Singer acquired his Yiddish Remington shortly after he arrived in this country in 1935, a year after his older brother, Israel J. Singer, whose novels, like Yoshe Kalb and The Brothers Ashkenazi, were widely praised and read during the Thirties and Forties. The younger Singer had his stories published in the Jewish Daily Forward during the Forties, when its first-generation immigrant readership was rapidly dwindling. It was not until the early Fifties, largely due to the encouragement of literary critic Irving Howe, that Bashevis was introduced to English readers. Saul Bellow translated his haunting story Gimpel the Fool for an anthology of Yiddish writing edited by Howe, which was published around the same time as one of Singer's major novels, The Family Moskat. Though Singer's work was enthusiastically reviewed, he was still out of sync - this was a period when American Jewish writers were dealing with questions of assimilation, not erotic implications of the kabbala.

By the Sixties, Singer's literary virtues were finally appreciated. His stories appeared in The New Yorker and were translated into every major language. (Singer has often found it curious that the first translations of his work are not into European languages, but into Japanese: "Maybe they find in me a kindred spirit," he says, noting that recently he has also become available in pirate editions in Korea.) The culmination of this painfully slow progress from obscurity to international acclaim came in 1978, when he was awarded the Nobel Prize for Literature. (To honor the only one of its contributors to win a Nobel, the Forward sent a reporter to Stockholm to cover the ceremony, but since the tiny circulation daily couldn't afford to have the story cabled back, the reporter wrote his coverage in advance, a detail that might be considered improbable even in a Singer novel.)

Is it harder to work in the full glare of celebrity than to write in a dead language for a dying readership?

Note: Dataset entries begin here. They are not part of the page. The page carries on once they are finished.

(** * Tracking-and-kinematics engine of the webcam detector

    A shallow embedding of [src/utils/speedCalculation.ts] and of the
    state updater of [startDetection] in [src/components/Camera.tsx],
    with the properties of the engine proved over it.

    Modelling of JavaScript numbers.  Two embeddings are used.

    In [JS], a [number] is either [NaN] or a finite value, and finite
    values are exact reals: arithmetic on them neither rounds nor
    overflows, so the only non-finite value of that model is [NaN].
    Comparisons with [NaN] are false, as in the source language.
    Division by a zero divisor yields [NaN] there (the source language
    yields an infinity or [NaN]).  The tracking cycle, the decision
    table and the range of the speed are stated over [JS].

    In [B64], a [number] is an IEEE 754 binary64 value, as the source
    language has it: every operation rounds to nearest, ties to even,
    and the infinities, the two zeros and NaN are values.  The value
    that [calculateSpeed] returns, where rounding decides, is stated
    over [B64]. *)

From Stdlib Require Import Reals Lra Lia Ascii String ZArith Bool Arith List Sorted.
From Stdlib Require Floats Uint63.
Import ListNotations.

(** ** Numbers *)

Module JS.

Inductive number : Type :=
| NaN : number
| Num : R -> number.

Definition lift2 (f : R -> R -> R) (a b : number) : number :=
  match a, b with
  | Num u, Num v => Num (f u v)
  | _, _ => NaN
  end.

Definition add : number -> number -> number := lift2 Rplus.
Definition sub : number -> number -> number := lift2 Rminus.
Definition mul : number -> number -> number := lift2 Rmult.

Definition div (a b : number) : number :=
  match a, b with
  | Num u, Num v => if Req_dec_T v 0 then NaN else Num (u / v)
  | _, _ => NaN
  end.

(** [a < b] and [a > b]; false as soon as an operand is [NaN]. *)
Definition lt (a b : number) : bool :=
  match a, b with
  | Num u, Num v => if Rlt_dec u v then true else false
  | _, _ => false
  end.

Definition gt (a b : number) : bool := lt b a.

Definition Math_abs (a : number) : number :=
  match a with
  | Num u => Num (Rabs u)
  | NaN => NaN
  end.

Definition Math_sqrt (a : number) : number :=
  match a with
  | Num u => if Rlt_dec u 0 then NaN else Num (sqrt u)
  | NaN => NaN
  end.

(** [Math.round]: the nearest integer, a tie going to the larger one,
    that is [floor (u + 1/2)]. *)
Definition Math_round (a : number) : number :=
  match a with
  | Num u => Num (IZR (Int_part (u + / 2)))
  | NaN => NaN
  end.

(** The length of an array, as a number. *)
Definition of_nat (n : nat) : number := Num (INR n).

(** [arr.slice(-n)]: the last [n] elements, all of them when there are
    fewer. *)
Definition slice_last {A : Type} (n : nat) (l : list A) : list A :=
  skipn (length l - n) l.

(** [arr[i]] read as a number: a missing element is [undefined], which
    arithmetic turns into [NaN]. *)
Definition index (l : list number) (i : nat) : number := nth i l NaN.

End JS.

Import JS.

Declare Scope js_scope.
Delimit Scope js_scope with js.
Bind Scope js_scope with number.
Infix "+" := add : js_scope.
Infix "-" := sub : js_scope.
Infix "*" := mul : js_scope.
Infix "/" := div : js_scope.
Infix "<?" := lt : js_scope.
Infix ">?" := gt : js_scope.

(** ** speedCalculation.ts *)

Module Position.
Record t : Type := mk { x : number; y : number; timestamp : number }.
End Position.

Definition PIXEL_TO_METER : number := Num (15 / 1000).
Definition MS_TO_KMH : number := Num (36 / 10).
Definition MIN_MOVEMENT_THRESHOLD : number := Num 2.
Definition MAX_SPEED_THRESHOLD : number := Num 30.
Definition SPEED_SMOOTHING_WINDOW : nat := 3.

Section SpeedLoop.
Local Open Scope js_scope.

Definition pixelDistance (prev curr : Position.t) : number :=
  let dx := Position.x curr - Position.x prev in
  let dy := Position.y curr - Position.y prev in
  Math_sqrt (dx * dx + dy * dy).

Definition elapsedSeconds (prev curr : Position.t) : number :=
  (Position.timestamp curr - Position.timestamp prev) / Num 1000.

Definition instantSpeed (prev curr : Position.t) : number :=
  (pixelDistance prev curr * PIXEL_TO_METER / elapsedSeconds prev curr)
  * MS_TO_KMH.

(** One iteration of the loop of [calculateSpeed], at
    [prev = positions[i-1]] and [curr = positions[i]]; [speeds] is the
    array built so far. *)
Definition speedStep (speeds : list number) (prev curr : Position.t)
  : list number :=
  let distance := pixelDistance prev curr in
  let timeDiff := elapsedSeconds prev curr in
  if (distance >? MIN_MOVEMENT_THRESHOLD) && (timeDiff >? Num 0) then
    let speed := (distance * PIXEL_TO_METER / timeDiff) * MS_TO_KMH in
    if speed <? MAX_SPEED_THRESHOLD then (speeds ++ [speed])%list
    else speeds
  else speeds.

(** The loop [for (i = 1; i < positions.length; i++)], entered with
    [prev = positions[i-1]] and [rest] the elements from index [i] on. *)
Fixpoint speedLoop (speeds : list number) (prev : Position.t)
  (rest : list Position.t) : list number :=
  match rest with
  | [] => speeds
  | curr :: rest' => speedLoop (speedStep speeds prev curr) curr rest'
  end.

Definition collectSpeeds (positions : list Position.t) : list number :=
  match positions with
  | [] => []
  | p0 :: rest => speedLoop [] p0 rest
  end.

Definition calculateSpeed (positions : list Position.t) : number :=
  if (length positions <? 2)%nat then Num 0
  else
    let speeds := collectSpeeds positions in
    if (length speeds =? 0)%nat then Num 0
    else
      let recentSpeeds := slice_last SPEED_SMOOTHING_WINDOW speeds in
      let averageSpeed :=
        fold_left add recentSpeeds (Num 0) / of_nat (length recentSpeeds) in
      Math_round averageSpeed.

(** One iteration of the loop of [determineAction]; the state is the
    pair [(verticalMovement, horizontalMovement)]. *)
Definition movementStep (acc : number * number) (prev curr : Position.t)
  : number * number :=
  (fst acc + Math_abs (Position.y curr - Position.y prev),
   snd acc + Math_abs (Position.x curr - Position.x prev)).

Fixpoint movementLoop (acc : number * number) (prev : Position.t)
  (rest : list Position.t) : number * number :=
  match rest with
  | [] => acc
  | curr :: rest' => movementLoop (movementStep acc prev curr) curr rest'
  end.

Definition recentMovement (positions : list Position.t) : number * number :=
  match slice_last 3 positions with
  | [] => (Num 0, Num 0)
  | p0 :: rest => movementLoop (Num 0, Num 0) p0 rest
  end.

Definition determineAction (positions : list Position.t) (speed : number)
  : string :=
  if (length positions <? 2)%nat then "stationary"%string
  else
    let '(verticalMovement, horizontalMovement) := recentMovement positions in
    if speed <? Num 1 then
      if verticalMovement <? MIN_MOVEMENT_THRESHOLD * Num 2 then
        "sitting"%string
      else "standing"%string
    else if speed <? Num 3 then
      if verticalMovement >? horizontalMovement then "standing"%string
      else "walking slowly"%string
    else if speed <? Num 8 then "walking"%string
    else if speed <? Num 15 then "walking fast"%string
    else "running"%string.

End SpeedLoop.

Singer smiles. "I would like to be original and say I liked it better then. But I like it better now. Some of my Yiddish readers were very primitive. Now I keep on getting letters from professors, from scientists. It gives me satisfaction."

For a long time Singer was a pariah even in the tightly circumscribed Yiddish world. "The Yiddish literary tradition was sentimental and psychological. The Yiddish critics used to scold me because I wasn't in 'the tradition.' At that time 'the tradition' meant stories about the poor against the rich, about the poor against the rich, about Yeshiva boys who fall in love with rich girls. Some of the Yiddish writers were Marxists, some socialists. I call them psychologizers, sociologizers. Imps didn't jibe with their 'tradition.' In a way I was for them a complete puzzle. I still am, but since I have succeeded, they have made their peace with me." 

International recognition has done little to change Singer. It has made his schedule even busier - he has to make more time to receive admirers bestowing honors, plaques or simply expressions of affection. As far as the theatre goes, even Nobel Prize winners have to make revisions. 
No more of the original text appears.